### TASK
Your answer should consist of the lines in the data below that contain "after".

### DATA SHOWN
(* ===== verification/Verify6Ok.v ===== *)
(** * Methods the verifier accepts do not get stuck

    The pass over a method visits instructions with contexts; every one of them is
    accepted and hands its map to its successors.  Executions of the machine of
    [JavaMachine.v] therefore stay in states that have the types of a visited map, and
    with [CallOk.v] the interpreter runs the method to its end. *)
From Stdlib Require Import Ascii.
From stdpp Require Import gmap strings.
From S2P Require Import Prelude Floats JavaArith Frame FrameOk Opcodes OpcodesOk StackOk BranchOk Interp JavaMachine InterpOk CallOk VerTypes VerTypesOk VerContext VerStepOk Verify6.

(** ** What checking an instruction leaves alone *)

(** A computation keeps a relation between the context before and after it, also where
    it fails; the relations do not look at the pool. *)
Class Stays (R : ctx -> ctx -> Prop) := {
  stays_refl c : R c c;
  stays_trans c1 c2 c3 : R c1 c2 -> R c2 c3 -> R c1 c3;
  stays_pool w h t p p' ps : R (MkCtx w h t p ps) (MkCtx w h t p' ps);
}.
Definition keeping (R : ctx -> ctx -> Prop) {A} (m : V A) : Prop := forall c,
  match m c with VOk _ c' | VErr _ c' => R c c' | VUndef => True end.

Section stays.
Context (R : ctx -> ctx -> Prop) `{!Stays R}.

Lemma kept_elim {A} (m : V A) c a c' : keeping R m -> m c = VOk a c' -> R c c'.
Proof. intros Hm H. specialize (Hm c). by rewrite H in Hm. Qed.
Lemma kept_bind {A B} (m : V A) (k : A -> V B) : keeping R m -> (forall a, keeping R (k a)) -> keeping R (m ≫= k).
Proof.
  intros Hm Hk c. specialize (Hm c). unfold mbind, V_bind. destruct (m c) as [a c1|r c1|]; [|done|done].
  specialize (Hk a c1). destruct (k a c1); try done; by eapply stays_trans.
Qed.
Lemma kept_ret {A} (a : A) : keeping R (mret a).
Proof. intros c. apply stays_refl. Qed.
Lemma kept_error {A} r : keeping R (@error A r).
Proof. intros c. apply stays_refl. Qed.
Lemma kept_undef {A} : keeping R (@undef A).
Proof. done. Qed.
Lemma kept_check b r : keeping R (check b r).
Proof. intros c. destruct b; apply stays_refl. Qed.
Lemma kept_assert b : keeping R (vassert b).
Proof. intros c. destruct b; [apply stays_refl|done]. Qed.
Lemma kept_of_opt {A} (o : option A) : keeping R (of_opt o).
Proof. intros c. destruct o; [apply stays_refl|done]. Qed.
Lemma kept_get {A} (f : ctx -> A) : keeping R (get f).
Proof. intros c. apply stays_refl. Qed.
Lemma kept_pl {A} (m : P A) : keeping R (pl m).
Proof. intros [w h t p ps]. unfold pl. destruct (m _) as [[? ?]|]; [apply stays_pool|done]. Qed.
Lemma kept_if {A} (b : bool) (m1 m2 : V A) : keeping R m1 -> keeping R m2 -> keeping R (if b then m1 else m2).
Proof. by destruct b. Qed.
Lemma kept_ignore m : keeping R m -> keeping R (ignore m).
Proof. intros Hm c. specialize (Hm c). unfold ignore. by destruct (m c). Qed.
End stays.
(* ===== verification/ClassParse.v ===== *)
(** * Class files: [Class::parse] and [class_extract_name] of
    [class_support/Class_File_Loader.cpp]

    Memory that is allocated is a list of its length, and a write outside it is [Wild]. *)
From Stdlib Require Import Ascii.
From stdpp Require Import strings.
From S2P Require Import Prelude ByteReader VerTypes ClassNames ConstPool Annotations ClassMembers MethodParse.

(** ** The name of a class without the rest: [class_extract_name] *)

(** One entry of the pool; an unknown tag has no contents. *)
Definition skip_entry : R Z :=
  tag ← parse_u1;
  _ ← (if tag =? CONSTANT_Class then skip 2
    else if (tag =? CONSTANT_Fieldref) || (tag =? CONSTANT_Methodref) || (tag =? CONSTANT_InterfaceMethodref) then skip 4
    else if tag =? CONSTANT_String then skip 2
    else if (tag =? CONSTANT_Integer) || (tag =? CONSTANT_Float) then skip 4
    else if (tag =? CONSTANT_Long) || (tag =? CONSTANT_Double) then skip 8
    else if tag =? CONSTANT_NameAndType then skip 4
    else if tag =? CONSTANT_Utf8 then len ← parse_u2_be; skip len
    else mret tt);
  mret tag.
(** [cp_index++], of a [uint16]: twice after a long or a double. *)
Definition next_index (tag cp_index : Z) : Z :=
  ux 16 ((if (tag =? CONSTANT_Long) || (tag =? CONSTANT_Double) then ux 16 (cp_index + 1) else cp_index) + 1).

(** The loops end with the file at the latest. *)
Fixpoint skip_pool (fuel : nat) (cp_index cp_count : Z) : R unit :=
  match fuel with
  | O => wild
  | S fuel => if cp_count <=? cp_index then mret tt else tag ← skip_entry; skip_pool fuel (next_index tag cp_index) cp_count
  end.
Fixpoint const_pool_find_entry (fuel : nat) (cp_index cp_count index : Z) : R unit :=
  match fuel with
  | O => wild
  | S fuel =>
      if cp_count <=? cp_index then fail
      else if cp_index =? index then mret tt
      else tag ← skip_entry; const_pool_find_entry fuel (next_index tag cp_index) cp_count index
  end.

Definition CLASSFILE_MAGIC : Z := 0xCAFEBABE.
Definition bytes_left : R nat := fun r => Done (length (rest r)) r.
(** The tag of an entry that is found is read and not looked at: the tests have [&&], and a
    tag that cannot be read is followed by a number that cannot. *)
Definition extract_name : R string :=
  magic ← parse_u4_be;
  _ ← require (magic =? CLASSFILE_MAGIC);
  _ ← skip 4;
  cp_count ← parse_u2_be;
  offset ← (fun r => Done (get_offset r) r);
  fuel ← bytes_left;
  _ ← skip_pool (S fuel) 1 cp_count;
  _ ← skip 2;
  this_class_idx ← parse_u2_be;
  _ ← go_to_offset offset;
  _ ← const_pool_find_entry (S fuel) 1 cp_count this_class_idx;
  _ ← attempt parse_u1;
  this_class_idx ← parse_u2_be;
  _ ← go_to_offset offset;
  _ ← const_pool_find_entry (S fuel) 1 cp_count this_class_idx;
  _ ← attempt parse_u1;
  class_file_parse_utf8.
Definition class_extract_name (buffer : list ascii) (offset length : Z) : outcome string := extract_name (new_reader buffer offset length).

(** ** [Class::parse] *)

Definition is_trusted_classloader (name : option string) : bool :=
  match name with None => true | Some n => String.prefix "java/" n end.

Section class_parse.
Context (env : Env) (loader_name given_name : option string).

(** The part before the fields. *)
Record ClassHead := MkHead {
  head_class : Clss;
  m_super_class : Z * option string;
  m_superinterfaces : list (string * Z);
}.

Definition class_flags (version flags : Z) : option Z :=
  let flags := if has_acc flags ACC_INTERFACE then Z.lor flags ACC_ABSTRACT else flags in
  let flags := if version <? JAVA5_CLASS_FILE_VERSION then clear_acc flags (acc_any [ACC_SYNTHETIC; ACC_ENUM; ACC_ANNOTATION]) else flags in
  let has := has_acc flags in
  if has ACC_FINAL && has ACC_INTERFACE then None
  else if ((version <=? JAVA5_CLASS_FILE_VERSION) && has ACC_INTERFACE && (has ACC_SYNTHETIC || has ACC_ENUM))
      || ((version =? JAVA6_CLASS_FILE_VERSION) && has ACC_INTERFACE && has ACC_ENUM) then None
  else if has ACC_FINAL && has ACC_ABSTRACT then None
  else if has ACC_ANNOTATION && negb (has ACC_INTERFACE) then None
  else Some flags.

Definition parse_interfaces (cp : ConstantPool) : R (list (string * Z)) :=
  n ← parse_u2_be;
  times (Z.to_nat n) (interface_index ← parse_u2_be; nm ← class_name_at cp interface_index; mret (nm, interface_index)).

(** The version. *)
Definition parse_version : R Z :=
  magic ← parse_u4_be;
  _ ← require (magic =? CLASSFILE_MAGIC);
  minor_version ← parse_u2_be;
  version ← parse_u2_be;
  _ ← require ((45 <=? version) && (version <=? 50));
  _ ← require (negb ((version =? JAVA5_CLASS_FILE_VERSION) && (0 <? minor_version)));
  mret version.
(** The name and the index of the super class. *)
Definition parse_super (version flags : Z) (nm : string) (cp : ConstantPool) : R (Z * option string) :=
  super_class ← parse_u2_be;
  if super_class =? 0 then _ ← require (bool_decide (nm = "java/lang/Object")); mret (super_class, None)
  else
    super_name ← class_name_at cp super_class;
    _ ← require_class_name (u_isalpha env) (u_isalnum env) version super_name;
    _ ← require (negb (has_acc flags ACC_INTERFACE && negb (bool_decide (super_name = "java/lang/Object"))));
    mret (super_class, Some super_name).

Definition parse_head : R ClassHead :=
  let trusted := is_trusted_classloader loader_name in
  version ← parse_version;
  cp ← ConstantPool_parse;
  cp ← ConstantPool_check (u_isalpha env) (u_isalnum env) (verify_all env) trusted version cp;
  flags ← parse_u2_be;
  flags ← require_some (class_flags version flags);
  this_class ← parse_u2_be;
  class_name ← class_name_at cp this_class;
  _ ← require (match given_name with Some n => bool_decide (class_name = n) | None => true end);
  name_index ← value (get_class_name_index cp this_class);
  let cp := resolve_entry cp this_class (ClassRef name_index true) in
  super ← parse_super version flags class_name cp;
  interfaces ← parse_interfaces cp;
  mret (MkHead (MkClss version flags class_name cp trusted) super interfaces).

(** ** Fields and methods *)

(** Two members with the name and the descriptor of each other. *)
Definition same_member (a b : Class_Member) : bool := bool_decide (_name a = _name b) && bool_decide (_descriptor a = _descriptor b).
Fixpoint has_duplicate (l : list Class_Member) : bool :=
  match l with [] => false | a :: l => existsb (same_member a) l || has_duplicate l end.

### WRITTEN ANSWER
(** A computation keeps a relation between the context before and after it, also where
(** [cp_index++], of a [uint16]: twice after a long or a double. *)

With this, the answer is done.